Lemma client_inv_step l s s' : client_inv s → cstep l s = Some s' → client_inv s'.
Proof.
  intros Hs Hst. pose proof Hs as [H1 H2 H3 H4 H5 H6 H7 H8 H9 H10 H11].
  destruct l as [x h i|x|k|h v]; simpl in Hst.
  - destruct (calls s !! x) eqn:Hc; [done|]. destruct (spawned s !! h) eqn:Hsp; [done|].
    destruct (fresh_state i (spawned s)) eqn:Hi; [|done]. destruct (objects (sys s) !! x) eqn:Ho; [done|].
    destruct (frames (sys s) !! h) eqn:Hf; [done|]. injection Hst as <-. apply client_inv_spawn; try done.
    apply bool_decide_eq_true in Hi. intros h' x' E. by apply (Hi h' (x', i)).
  - destruct (calls s !! x) as [ops|] eqn:Hc; [|done].
    destruct (H7 x ops Hc) as [[o Ho] [->|(h & i & Hsp & Hset & Hf)]].
    { simpl in Hst. rewrite Ho in Hst. injection Hst as <-. by apply client_inv_dtor. }
    pose proof Hset as (Ho' & _ & _). pose proof (H5 h x i Hsp) as Hstg. unfold stage in Hstg.
    assert (h ∉ destroyed (sys s)) as Hd by (rewrite H10; naive_solver).
    destruct Hf as [Hf|[Hf Hnq]]; rewrite Hf in Hstg.
    + destruct Hstg as [Hset' Hnq]. destruct (setting_unique _ _ _ _ _ _ Hset Hset') as [_ ->]. simpl in Hst.
      rewrite Ho' in Hst. simpl in Hst. unfold SetState in Hst. simpl in Hst. rewrite Hf in Hst. injection Hst as <-.
      eapply client_inv_advance; try done. by left.
    + destruct Hstg as [_ [?|[Hset' _]]]; [done|]. destruct (setting_unique _ _ _ _ _ _ Hset Hset') as [_ ->]. simpl in Hst.
      rewrite Ho' in Hst. simpl in Hst. injection Hst as <-. unfold Schedule. simpl.
      rewrite <- (insert_id _ _ _ Hf).
      eapply client_inv_advance; try done. by right.
  - destruct (queue (sys s) !! k) as [h|] eqn:Hk; [|done]. simpl in Hst.
    assert (h ∈ queue (sys s)) as Hin by by eapply list_elem_of_lookup_2.
    destruct (H3 h Hin) as [[x i] Hsp]. pose proof (H5 h x i Hsp) as Hstg. unfold stage in Hstg.
    destruct (frames (sys s) !! h) as [[[j|]|st|]|] eqn:Hf; [|by destruct Hstg..|done].
    destruct Hstg as [-> _]. unfold resume in Hst. simpl in Hst. rewrite Hf in Hst. injection Hst as <-.
    assert (queue (sys s) ≡ₚ h :: delete k (queue (sys s))) as Hp by by apply delete_Permutation.
    pose proof H2 as Hnd. rewrite Hp in Hnd. apply NoDup_cons in Hnd as [Hn Hnd].
    pose proof (client_inv_run s h x i (FRunning (Some i)) (delete k (queue (sys s))) [] [] []) as Hr. rewrite !app_nil_r in Hr.
    apply Hr; try done; [by left|intros h' Hne; rewrite Hp at 2; set_solver|rewrite H10; congruence].
  - destruct (frames (sys s) !! h) as [[|st|]|] eqn:Hf; try done. simpl in Hst. injection Hst as <-.
    destruct (H4 h) as [[x i] Hsp]; [by rewrite Hf|]. pose proof (H5 h x i Hsp) as Hstg. unfold stage in Hstg.
    rewrite Hf in Hstg. destruct Hstg as [-> Hnq]. unfold final_suspend, return_value.
    apply (client_inv_run s h x i FGone); try done; [|rewrite H10; congruence]. right. by exists v.
Qed.
End SpawnedTask.

(** C31. Spawning, from any number of threads, with the executors resuming what
    they were given and the coroutines returning in any order: no frame is
    destroyed, resumed or read when that is undefined; a frame is destroyed
    exactly when its coroutine has returned, once; what the coroutine returned
    has then completed the state of its own Spawn call, and no state is ever
    completed twice.  When no call is in progress, the executors hold nothing
    and no coroutine is running, every frame is gone: none leaks. *)
Theorem spawned_tasks_once {T : Type} (s : client (T := T)) :
  reachable cstep cinit s →
  bad (sys s) = false ∧ NoDup (destroyed (sys s)) ∧ destroyed (sys s) = (returned s).*1 ∧
  (∀ h, h ∈ destroyed (sys s) ↔ frames (sys s) !! h = Some FGone) ∧
  Forall2 (λ c r, c.2 = r.2 ∧ ∃ x, spawned s !! r.1 = Some (x, c.1)) (completions (sys s)) (returned s) ∧
  NoDup (completions (sys s)).*1 ∧
  (calls s = ∅ → queue (sys s) = [] → (∀ h st, frames (sys s) !! h ≠ Some (FRunning st)) →
   ∀ h, is_Some (spawned s !! h) → h ∈ destroyed (sys s)).
Proof.
  intros Hr. assert (client_inv s) as [H1 H2 H3 H4 H5 H6 H7 H8 H9 H10 H11].
  { refine (reachable_inv cstep client_inv _ s _ client_inv_step Hr).
    split; simpl; try done; try apply NoDup_nil_2; try (intros h; rewrite lookup_empty); try (by intros ? ?); try by intros [? ?].
    - by intros ?%not_elem_of_nil.
    - split; [by intros ?%not_elem_of_nil|done]. }
  split_and!; [done..| |].
  - rewrite H8 in H9. clear -H6 H9 H11. induction H11 as [|c r cs rs (E & x & Ex) HF IH]; simpl; [apply NoDup_nil_2|].
    simpl in H9. apply NoDup_cons in H9 as [Hn Hnd]. apply NoDup_cons. split; [|by apply IH].
    intros (c' & Ec & Hin)%list_elem_of_fmap. apply list_elem_of_lookup_1 in Hin as [k Hk].
    destruct (Forall2_lookup_l _ _ _ _ _ HF Hk) as (r' & Hk' & _ & x' & Ex'). apply Hn.
    rewrite (H6 r.1 r'.1 x x' c.1) by (try done; by rewrite Ec). apply list_elem_of_fmap_2.
    by eapply list_elem_of_lookup_2.
  - intros Hc Hq Hf h [[x i] Hsp]. pose proof (H5 h x i Hsp) as Hst. unfold stage in Hst. apply H10.
    destruct (frames (sys s) !! h) as [[[j|]|st|]|] eqn:E; [..|done|done].
    + rewrite Hq in Hst. destruct Hst as [_ [?%not_elem_of_nil|[(_ & Hl & _) _]]]; [done|]. by rewrite Hc, lookup_empty in Hl.
    + destruct Hst as [(_ & Hl & _) _]. by rewrite Hc, lookup_empty in Hl.
    + by destruct (Hf h st).
Qed.
(** ** Requests *)

Record sockaddr := mkSockaddr { sa_address : Z; sa_length : Z }.   (* a pointer and a socklen_t* *)

(** What io_uring_prep_xxx writes into the submission entry. *)
Inductive request :=
  | PrepReadEventfd
  | PrepTimeout (tv_sec tv_nsec : Z)
  | PrepAccept (fd : Z) (addr : sockaddr) (flags : Z)
  | PrepConnect (fd : Z) (addr : sockaddr)
  | PrepRecv (fd buf len flags : Z) (select : option Z)   (* the buffer group, with IOSQE_BUFFER_SELECT *)
  | PrepSend (fd buf len flags : Z)
  | PrepOpenat (dirfd : Z) (path : string) (flags mode : Z)
  | PrepRead (fd buf nbytes offset : Z)
  | PrepWrite (fd buf nbytes offset : Z)
  | PrepClose (fd : Z)
  | PrepFsync (fd flags : Z)
  | PrepStatx (dirfd : Z) (path : string) (flags mask buf : Z)
  | PrepUnlinkat (dirfd : Z) (path : string) (flags : Z)
  | PrepMkdirat (dirfd : Z) (path : string) (mode : Z).

Record TimerRequest := mkRequest { delay : Z; request_handle : option handle }.

(** The user data of an entry: the address of an [OpContext].  Contexts of
    timeouts are allocated by the executor, those of I/O live in coroutine
    frames; both are named by numbers. *)
Inductive data :=
  | Wakeup
  | Timeout (ctx : nat) (r : TimerRequest)
  | IO (ctx : nat) (h : handle).

Record sqe := mkSqe { req : request; user_data : data }.
Record cqe := mkCqe { res : Z; flags : Z; cqe_data : data }.

(** [tv_sec] and [tv_nsec] of a delay: C's division truncates. *)
Definition timespec (delay : Z) : request := PrepTimeout (Z.quot delay 1000) (Z.rem delay 1000 * 1000000).

(** ** State *)

Inductive event :=
  | EvTimeout (ctx : nat) (r : TimerRequest) (res : Z)
  | EvNow (ctx : nat) (r : TimerRequest)             (* no entry was free: resumed at once *)
  | EvIO (ctx : nat) (h : handle) (res flags : Z)
  | EvResume (h : option handle)
  | EvCall (cb : nat).

Inductive at_loop :=
  | UOut
  | UTop (once : bool)
  | UWait                                            (* waiting for a completion *)
  | UCompletions (once : bool) (n : nat)             (* ProcessCompletions, [n] entries done *)
  | UReady (once : bool)
  | UProcess (once : bool) (hs : list (option handle)) (cbs : list nat) (ts : list TimerRequest).

Record IoUringExecutor := mkUring {
  queue_depth : nat;
  sq : list sqe;                    (* prepared, not submitted *)
  inflight : list sqe;              (* in the kernel *)
  cq : list cqe;
  eventfd_ : Z;                     (* the counter *)
  ready_queue_ : list (option handle);
  callback_queue_ : list nat;
  timer_queue_ : list TimerRequest;
  pending_timeouts_ : list nat;
  running_ : bool;
  stop_requested_ : bool;
}.

Definition set_ring (s : list sqe) (i : list sqe) (c : list cqe) (e : IoUringExecutor) : IoUringExecutor :=
  mkUring (queue_depth e) s i c (eventfd_ e) (ready_queue_ e) (callback_queue_ e) (timer_queue_ e)
    (pending_timeouts_ e) (running_ e) (stop_requested_ e).
Definition set_eventfd (z : Z) (e : IoUringExecutor) : IoUringExecutor :=
  mkUring (queue_depth e) (sq e) (inflight e) (cq e) z (ready_queue_ e) (callback_queue_ e) (timer_queue_ e)
    (pending_timeouts_ e) (running_ e) (stop_requested_ e).
Definition set_queues (r : list (option handle)) (c : list nat) (t : list TimerRequest) (e : IoUringExecutor)
    : IoUringExecutor :=
  mkUring (queue_depth e) (sq e) (inflight e) (cq e) (eventfd_ e) r c t (pending_timeouts_ e) (running_ e)
    (stop_requested_ e).
Definition set_pending (p : list nat) (e : IoUringExecutor) : IoUringExecutor :=
  mkUring (queue_depth e) (sq e) (inflight e) (cq e) (eventfd_ e) (ready_queue_ e) (callback_queue_ e)
    (timer_queue_ e) p (running_ e) (stop_requested_ e).
Definition set_flags (running stop : bool) (e : IoUringExecutor) : IoUringExecutor :=
  mkUring (queue_depth e) (sq e) (inflight e) (cq e) (eventfd_ e) (ready_queue_ e) (callback_queue_ e)
    (timer_queue_ e) (pending_timeouts_ e) running stop.

(** [io_uring_get_sqe] with its preparation: [None] when the queue is full. *)
Definition get_sqe (x : sqe) (e : IoUringExecutor) : option IoUringExecutor :=
  if (length (sq e) <? queue_depth e)%nat then Some (set_ring (sq e ++ [x]) (inflight e) (cq e) e) else None.
(** [io_uring_submit]. *)
Definition submit (e : IoUringExecutor) : IoUringExecutor :=
  set_ring [] (inflight e ++ sq e) (cq e) e.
★ ★ ★
Action item ::
Find the line with "apply Hr; try" in the entries above. Retype it and each line after it, exactly, through the line with "exactly when its", and stop there.

Result for this exercise ::
    apply Hr; try done; [by left|intros h' Hne; rewrite Hp at 2; set_solver|rewrite H10; congruence].
  - destruct (frames (sys s) !! h) as [[|st|]|] eqn:Hf; try done. simpl in Hst. injection Hst as <-.
    destruct (H4 h) as [[x i] Hsp]; [by rewrite Hf|]. pose proof (H5 h x i Hsp) as Hstg. unfold stage in Hstg.
    rewrite Hf in Hstg. destruct Hstg as [-> Hnq]. unfold final_suspend, return_value.
    apply (client_inv_run s h x i FGone); try done; [|rewrite H10; congruence]. right. by exists v.
Qed.
End SpawnedTask.

(** C31. Spawning, from any number of threads, with the executors resuming what
    they were given and the coroutines returning in any order: no frame is
    destroyed, resumed or read when that is undefined; a frame is destroyed
    exactly when its coroutine has returned, once; what the coroutine returned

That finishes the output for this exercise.